:: RECORDS TO USE ::

(* ===== verification/FastSamplerExp.v ===== *)
(** * The weight table approximates the exponential

    Entry [k] of the table is within 257 units of [2^63 * exp (- k / 256)]: the
    base constant is the correctly rounded [2^63 * exp (- 1 / 256)], a step of the
    recurrence adds less than one unit, and multiplying by [exp (- 1 / 256)] shrinks
    what was there. *)

From Stdlib Require Import Reals Lra.
From stdpp Require Import strings.
From S2P Require Import Prelude FastSampler FastSamplerBits FastSamplerDraw.

Local Open Scope R_scope.

(** The terms of the series of [exp (- 1 / 256)], without their signs. *)
Definition exp_term (n : nat) : R := (/ 256) ^ n / INR (fact n).

Lemma exp_term_pos n : 0 < exp_term n.
Proof.
  apply Rdiv_lt_0_compat; [apply pow_lt; lra|]. apply lt_0_INR, lt_O_fact.
Qed.

Lemma exp_term_succ n : exp_term (S n) = exp_term n / (256 * INR (S n)).
Proof.
  unfold exp_term. rewrite fact_simpl, mult_INR. cbn [pow].
  pose proof (lt_0_INR (S n) (Nat.lt_0_succ n)). pose proof (lt_0_INR _ (lt_O_fact n)).
  field. split; lra.
Qed.

Lemma exp_term_decreasing : Un_decreasing exp_term.
Proof.
  intros n. rewrite exp_term_succ. pose proof (exp_term_pos n) as Hp.
  assert (1 <= INR (S n)) as Hn by (apply (le_INR 1); lia).
  apply Rmult_le_reg_r with (256 * INR (S n)); [lra|].
  unfold Rdiv. rewrite Rmult_assoc, Rinv_l by lra. nra.
Qed.

Lemma exp_series : Un_cv (fun n => sum_f_R0 (tg_alt exp_term) n) (exp (- / 256)).
Proof.
  unfold exp. destruct (exist_exp (- / 256)) as [l Hl]. cbn.
  intros eps Heps. destruct (Hl eps Heps) as [n Hn]. exists n. intros k Hk.
  rewrite (sum_eq _ (fun i => / INR (fact i) * (- / 256) ^ i)); [by apply Hn|].
  intros i _. unfold tg_alt, exp_term.
  replace ((- / 256) ^ i) with ((-1) ^ i * (/ 256) ^ i); [field; apply INR_fact_neq_0|].
  rewrite <- Rpow_mult_distr. f_equal. lra.
Qed.

(** [FAST_CATEGORICAL_EXP_BASE_Q63] is correctly rounded. *)
Lemma base_is_rounded :
  Rabs (IZR FAST_CATEGORICAL_EXP_BASE_Q63 - 2 ^ 63 * exp (- / 256)) <= / 2.
Proof.
  destruct (alternated_series_ineq exp_term (exp (- / 256)) 4 exp_term_decreasing
    (cv_speed_pow_fact (/ 256)) exp_series) as [Hlo Hhi].
  set (x := exp (- / 256)) in *. clearbody x.
  change (2 * 4)%nat with 8%nat in *. unfold tg_alt in Hlo, Hhi. cbn [sum_f_R0] in Hlo, Hhi.
  assert (exp_term 0 = 1) as E0 by (unfold exp_term; cbn; lra).
  pose proof (exp_term_succ 0) as E1. pose proof (exp_term_succ 1) as E2.
  pose proof (exp_term_succ 2) as E3. pose proof (exp_term_succ 3) as E4.
  pose proof (exp_term_succ 4) as E5. pose proof (exp_term_succ 5) as E6.
  pose proof (exp_term_succ 6) as E7. pose proof (exp_term_succ 7) as E8.
  pose proof (exp_term_succ 8) as E9.
  rewrite !S_INR in *. change (INR 0) with 0 in *.
  generalize dependent (exp_term 9). generalize dependent (exp_term 8).
  generalize dependent (exp_term 7). generalize dependent (exp_term 6).
  generalize dependent (exp_term 5). generalize dependent (exp_term 4).
  generalize dependent (exp_term 3). generalize dependent (exp_term 2).
  generalize dependent (exp_term 1). generalize dependent (exp_term 0).
  intros t0 -> t1 E1 t2 E2 t3 E3 t4 E4 t5 E5 t6 E6 t7 E7 t8 E8 Hhi t9 Hlo E9.
  unfold FAST_CATEGORICAL_EXP_BASE_Q63. cbn [pow] in *.
  apply Rabs_le. split; lra.
Qed.

Lemma IZR_pow63 : IZR (2 ^ 63) = 2 ^ 63.
Proof. symmetry. exact (pow_IZR 2 63). Qed.

(** Rounding to nearest is off by half a unit at most. *)
Lemma round_half_even_real n d : (0 < d)%Z ->
  Rabs (IZR (round_half_even n d) - IZR n / IZR d) <= / 2.
Proof.
  intros Hd. destruct (round_half_even_nearest n d Hd) as [Hn _].
  pose proof (IZR_lt 0 d Hd) as Hd0. apply IZR_le in Hn.
  rewrite mult_IZR, abs_IZR, minus_IZR, mult_IZR in Hn.
  apply Rmult_le_reg_r with (IZR d); [done|].
  rewrite <- (Rabs_pos_eq (IZR d)) at 2 by lra. rewrite <- Rabs_mult.
  replace ((IZR (round_half_even n d) - IZR n / IZR d) * IZR d)
    with (- (IZR n - IZR (round_half_even n d) * IZR d)) by (field; lra).
  rewrite Rabs_Ropp. lra.
Qed.

Lemma table_recurrence k w w' : FAST_CATEGORICAL_EXP_TABLE_Q63 !! k = Some w ->
  FAST_CATEGORICAL_EXP_TABLE_Q63 !! S k = Some w' ->
  Rabs (IZR w' - IZR w * (IZR FAST_CATEGORICAL_EXP_BASE_Q63 / 2 ^ 63)) <= / 2.
Proof.
  intros Ew Ew'. pose proof (table_bounds k w Ew) as [Hlo Hhi].
  rewrite (table_step k w w' Ew Ew'), round_q63_spec
    by (unfold FAST_CATEGORICAL_EXP_BASE_Q63; lia).
  pose proof (round_half_even_real (w * FAST_CATEGORICAL_EXP_BASE_Q63) (2 ^ 63) ltac:(lia)) as H.
  rewrite mult_IZR in H. rewrite IZR_pow63 in H.
  unfold Rdiv in *. by rewrite <- Rmult_assoc.
Qed.

(** One step: what was off shrinks, and less than one unit is added. *)
Lemma exp_step w w' e : 0 <= w <= 2 ^ 63 ->
  Rabs (w' - w * (IZR FAST_CATEGORICAL_EXP_BASE_Q63 / 2 ^ 63)) <= / 2 ->
  Rabs (w - 2 ^ 63 * e) <= 257 ->
  Rabs (w' - 2 ^ 63 * (e * exp (- / 256))) <= 257.
Proof.
  intros Hw Hr He. pose proof base_is_rounded as Hb.
  pose proof (exp_pos (- / 256)) as Hx0.
  assert (exp (- / 256) * 257 <= 256) as Hx.
  { pose proof (exp_ineq1 (/ 256) ltac:(lra)) as Hy.
    assert (exp (- / 256) * exp (/ 256) = 1) as E.
    { rewrite <- exp_plus, Rplus_opp_l. apply exp_0. }
    nra. }
  set (x := exp (- / 256)) in *. clearbody x.
  set (B := IZR FAST_CATEGORICAL_EXP_BASE_Q63) in *. clearbody B.
  replace (w' - 2 ^ 63 * (e * x)) with
    ((w' - w * (B / 2 ^ 63)) + ((w / 2 ^ 63) * (B - 2 ^ 63 * x) + (w - 2 ^ 63 * e) * x))
    by (field; apply pow_nonzero; lra).
  assert (0 <= w / 2 ^ 63 <= 1) as Hq.
  { assert (0 < 2 ^ 63) as Hp by (apply pow_lt; lra). split.
    - apply Rmult_le_pos; [lra|]. left. by apply Rinv_0_lt_compat.
    - apply Rmult_le_reg_r with (2 ^ 63); [done|]. unfold Rdiv.
      rewrite Rmult_assoc, Rinv_l by lra. lra. }
  eapply Rle_trans; [apply Rabs_triang|].
  assert (Rabs (w / 2 ^ 63 * (B - 2 ^ 63 * x)) <= / 2) as H1.
  { rewrite Rabs_mult, (Rabs_pos_eq (w / 2 ^ 63)) by lra. pose proof (Rabs_pos (B - 2 ^ 63 * x)). nra. }
  assert (Rabs ((w - 2 ^ 63 * e) * x) <= 256) as H2.
  { rewrite Rabs_mult, (Rabs_pos_eq x) by lra. pose proof (Rabs_pos (w - 2 ^ 63 * e)). nra. }
  pose proof (Rabs_triang (w / 2 ^ 63 * (B - 2 ^ 63 * x)) ((w - 2 ^ 63 * e) * x)). lra.
Qed.

(** Every entry of the weight table is within 257 units of the exponential it stands
    for, [2^63 * exp (- k / 256)], and there is an entry for each of the 4097 gaps. *)
Theorem weights_approximate_exp k : (k <= 4096)%nat ->
  exists w, FAST_CATEGORICAL_EXP_TABLE_Q63 !! k = Some w
    /\ Rabs (IZR w - 2 ^ 63 * exp (- (INR k / 256))) <= 257.
Proof.
  induction k as [|k IH]; intros Hk.
  - exists (2 ^ 63)%Z. split; [apply table_first|].
    replace (- (INR 0 / 256)) with 0 by (cbn; lra). rewrite exp_0, Rmult_1_r.
    rewrite IZR_pow63.
    rewrite Rminus_diag, Rabs_R0. lra.
  - destruct (IH ltac:(lia)) as (w & Ew & He).
    destruct (lookup_lt_is_Some_2 FAST_CATEGORICAL_EXP_TABLE_Q63 (S k)
      ltac:(rewrite table_length; lia)) as [w' Ew'].
    exists w'. split; [done|]. pose proof (table_bounds k w Ew) as [Hlo Hhi].
    replace (exp (- (INR (S k) / 256))) with (exp (- (INR k / 256)) * exp (- / 256))
      by (rewrite <- exp_plus, S_INR; f_equal; lra).
    apply (exp_step (IZR w)); [|by apply (table_recurrence k)|done]. split.
    + apply IZR_le. lia.
    + rewrite <- IZR_pow63.
      by apply IZR_le.
Qed.

Lemma weights_approximate_exp_witness :
  (256 <= 4096)%nat /\ exists w, FAST_CATEGORICAL_EXP_TABLE_Q63 !! 256%nat = Some w
    /\ Rabs (IZR w - 2 ^ 63 * exp (- (INR 256 / 256))) <= 257.
Proof.
  assert (256 <= 4096)%nat as H by (apply leb_complete; vm_compute; done).
  split; [exact H|]. exact (weights_approximate_exp 256 H).
Defined.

:::

## DIRECTIONS
A single figure is required: the number of lines in the data where the word "than" occurs.

## OUTPUT FOR THIS EXERCISE
2